🤖 AI Summary
This work investigates the information-theoretic limits of learning from a hierarchical single-hidden-layer teacher network and transferring knowledge to a smaller student model in high-dimensional, noisy settings. Leveraging tools from high-dimensional statistical physics, leave-one-out decoupling, and fixed-point equation analysis, the study reveals a sequence of sharp phase transitions in feature learning: as the sample size increases, features at different hierarchical levels become learnable successively. The authors introduce the notion of “effective width,” which unifies two previously known scaling laws and yields a closed-form expression for the Bayes-optimal generalization error, scaling as Θ(k_c d/n). Experiments demonstrate that training student models near this effective width enables them to closely approach the theoretical performance limit.
📝 Abstract
We study the information-theoretic limits of learning a one-hidden-layer teacher network with hierarchical features from noisy queries, in the context of knowledge transfer to a smaller student model.

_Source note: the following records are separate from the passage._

(** X11: an action with a selection.  For a POST without [_save] that
    selects rows, with actions available, the action is run on
    [cl.get_queryset(request)] whether or not [index] is posted; when it
    answers with a response, that response is what the view returns, as
    the parent does: no formset is made and no map is built. *)
Theorem changelist_view_action_response self request extra_context s cl s1 qs
    response s2 :
  has_change_permission self request = true ->
  get_changelist self request (changelist_args self request) s
    = Return (cl, s1) ->
  nonempty (get_actions self request) = true ->
  is_POST request = true ->
  has_key "_save" (POST request) = false ->
  nonempty (getlist ACTION_CHECKBOX_NAME (POST request)) = true ->
  get_queryset cl (Some request) = Return qs ->
  response_action self request qs s1 = Return (Some response, s2) ->
  changelist_view self request extra_context s = Return (response, s2)
  /\ ModelAdmin_changelist_view self request extra_context s
     = Return (response, s2).
Proof.
  intros Hperm Hcl Hactions Hpost Hsave Hselected Hqs Haction.
  rewrite changelist_view_cases, ModelAdmin_changelist_view_cases.
  assert (changelist_prelude self request s = Return (inl response, s2))
    as ->; [|done].
  unfold changelist_prelude. unfold_blocks.
  rewrite (construct_changelist_Return self request s cl s1 Hperm Hcl).
  unfold actions_no_confirmation, actions_with_confirmation,
    run_response_action, lift.
  unfold_blocks.
  rewrite Hactions, Hpost, Hsave, Hselected, Hqs.
  rewrite (getlist_has_key _ _ Hselected). simpl.
  destruct (has_key "index" (POST request)); simpl; by rewrite Haction.
Qed.

End GeoModelAdmin.

(** * A concrete admin

    A model with a geometry field [geom] and a method [centroid], listed in
    [list_map]; coordinates are pairs of integers and reprojection shifts
    the first one by the difference of the two SRIDs. *)

Module Places.

Definition coord : Type := Z * Z.

Definition reproject (s t : Z) (c : coord) : coord :=
  (fst c + (t - s), snd c).

(** The spatial reference systems known are 4326 and 3857. *)
Definition ogr_error (s t : Z) (cs : list coord) : option exn :=
  if ((s =? 4326) || (s =? 3857)) && ((t =? 4326) || (t =? 3857)) then None
  else Some GDALException.

Definition DEFAULT_PROJ : Z := 4326.

Definition Media : Type := list string.
Definition media_add (a b : Media) : Media := a ++ b.

Definition InfoMap_media (m : InfoMap (coord:=coord) (map_options:=string))
  : Media :=
  ["olwidget/js/olwidget.js"].
Definition InfoMap_bool (m : InfoMap (coord:=coord) (map_options:=string))
  : bool :=
  true.

Definition Data : Type := list (string * string).
Definition Keymap : Type := list (string * string).

(** The key map renames the keys of a dictionary. *)
Definition rename (km : Keymap) (kv : string * string) : string * string :=
  match find (fun p => String.eqb (fst p) (fst kv)) km with
  | Some p => (snd p, snd kv)
  | None => kv
  end.

Definition apply_maps_to_modelform_fields (fields : list string)
    (maps : option unit) (options : option string) (template : string)
    (default_field_class : option unit)
  : outcome (list string * Keymap) :=
  Return (fields, [("geom", "geom_map")]).
Definition fix_initial_data (d : Data) (km : Keymap) : outcome Data :=
  Return (rename km <$> d).
Definition fix_cleaned_data (d : Data) (km : Keymap) : outcome Data :=
  Return (rename (prod_swap <$> km) <$> d).

Definition ERROR_FLAG : string := "e".
Definition ACTION_CHECKBOX_NAME : string := "_selected_action".
Definition gettext (s : string) : string := s.
Definition ungettext (singular plural : string) (n : nat) : string :=
  if Nat.eqb n 1 then singular else plural.
Definition format (fmt : string) (args : list (string * fmt_arg)) : string :=
  fmt.

(** The store: a point in another projection, a line in the target
    projection already, an empty point, a point in a spatial reference
    system that is not known, and a collection. *)
Definition store : heap (coord:=coord) := fun a =>
  match a with
  | 0%nat => {| srid := Some 3857; coords := [(10, 20)]; geom_type := Point |}
  | 1%nat => {| srid := Some 4326; coords := [(1, 2); (3, 4)];
                geom_type := LineString |}
  | 3%nat => {| srid := Some 900913; coords := [(5, 6)]; geom_type := Point |}
  | 4%nat => {| srid := Some 4326; coords := [(7, 8)];
                geom_type := Collection |}
  | _ => {| srid := Some 4326; coords := []; geom_type := Point |}
  end.

Definition place : model_obj := {|
  attrs := {[ "geom" := VGeom 0%nat;
              "centroid" := VCallable (Return (VGeom 1%nat)) ]};
  text := "Place 1"
|}.

(** An object with nothing to show: no geometry, an empty one. *)
Definition unset : model_obj := {|
  attrs := {[ "geom" := VNone; "centroid" := VGeom 2%nat ]};
  text := "Place 2"
|}.

(** An object with a geometry, whose method returns [None]. *)
Definition half : model_obj := {|
  attrs := {[ "geom" := VGeom 1%nat; "centroid" := VCallable (Return VNone) ]};
  text := "Place 4"
|}.



Definition opts : Options := {|
  app_label := "places";
  model_name := "place";
  verbose_name := "place";
  verbose_name_plural := "places"
|}.

Definition change_list (qs : list model_obj)
  : ChangeList (Media:=Media) := {|
  get_queryset := fun _ => Return qs;
  url_for_result := fun obj => "/admin/places/place/" +:+ text obj +:+ "/";
  result_list := qs;
  result_count := length qs;
  cl_list_editable := [];
  title := "Select place to change";
  is_popup := false;
  to_field := None;
  cl_opts := opts;
  formset := None
|}.

(** The framework state is the list of the messages sent to the user. *)
Definition W : Type := list string.

Definition Admin : Type :=
  GeoModelAdmin (coord:=coord) (map_options:=string) (Media:=Media) (W:=W)
    (Data:=Data) (Keymap:=Keymap) (Fields:=list string) (Maps:=unit)
    (FieldClass:=unit) (InitArgs:=Data) (GetFormArgs:=unit)
    (FormState:=unit).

We work in the high-dimensional regime where the teacher width $k$ scales linearly with the input dimension $d$ -- a setting that captures large-but-finite-width networks and has only recently become analytically tractable. Using a heuristic leave-one-out decoupling argument, validated numerically throughout, we derive asymptotically sharp characterizations of the Bayes-optimal generalization error and individual feature overlaps via a system of closed fixed-point equations. These equations reveal that feature learnability is governed by a sequence of sharp phase transitions: as data grows, teacher features become recoverable sequentially, each through a discontinuous jump in overlap. This sequential acquisition underlies a precise notion of \textit{effective width} $k_c$ -- the number of learnable features at a given data budget $n$ -- which unifies two distinct scaling regimes: a feature-learning regime in which the Bayes-optimal generalization error $\varepsilon^{\rm BO}$ scales as $ n^{1/(2β)-1}$, and a refinement regime in which it scales as $n^{-1}$, where $β>1/2$ is the exponent of the power-law feature hierarchy. Both laws collapse to the single relation $\varepsilon^{\rm BO}=Θ(k_c d/n)$. We further show empirically that a student trained with \textsc{Adam} near the effective width $k_c$ achieves these optimal scaling laws (up to a small algorithmic gap), and provide an information-theoretic account of the associated scaling in model size.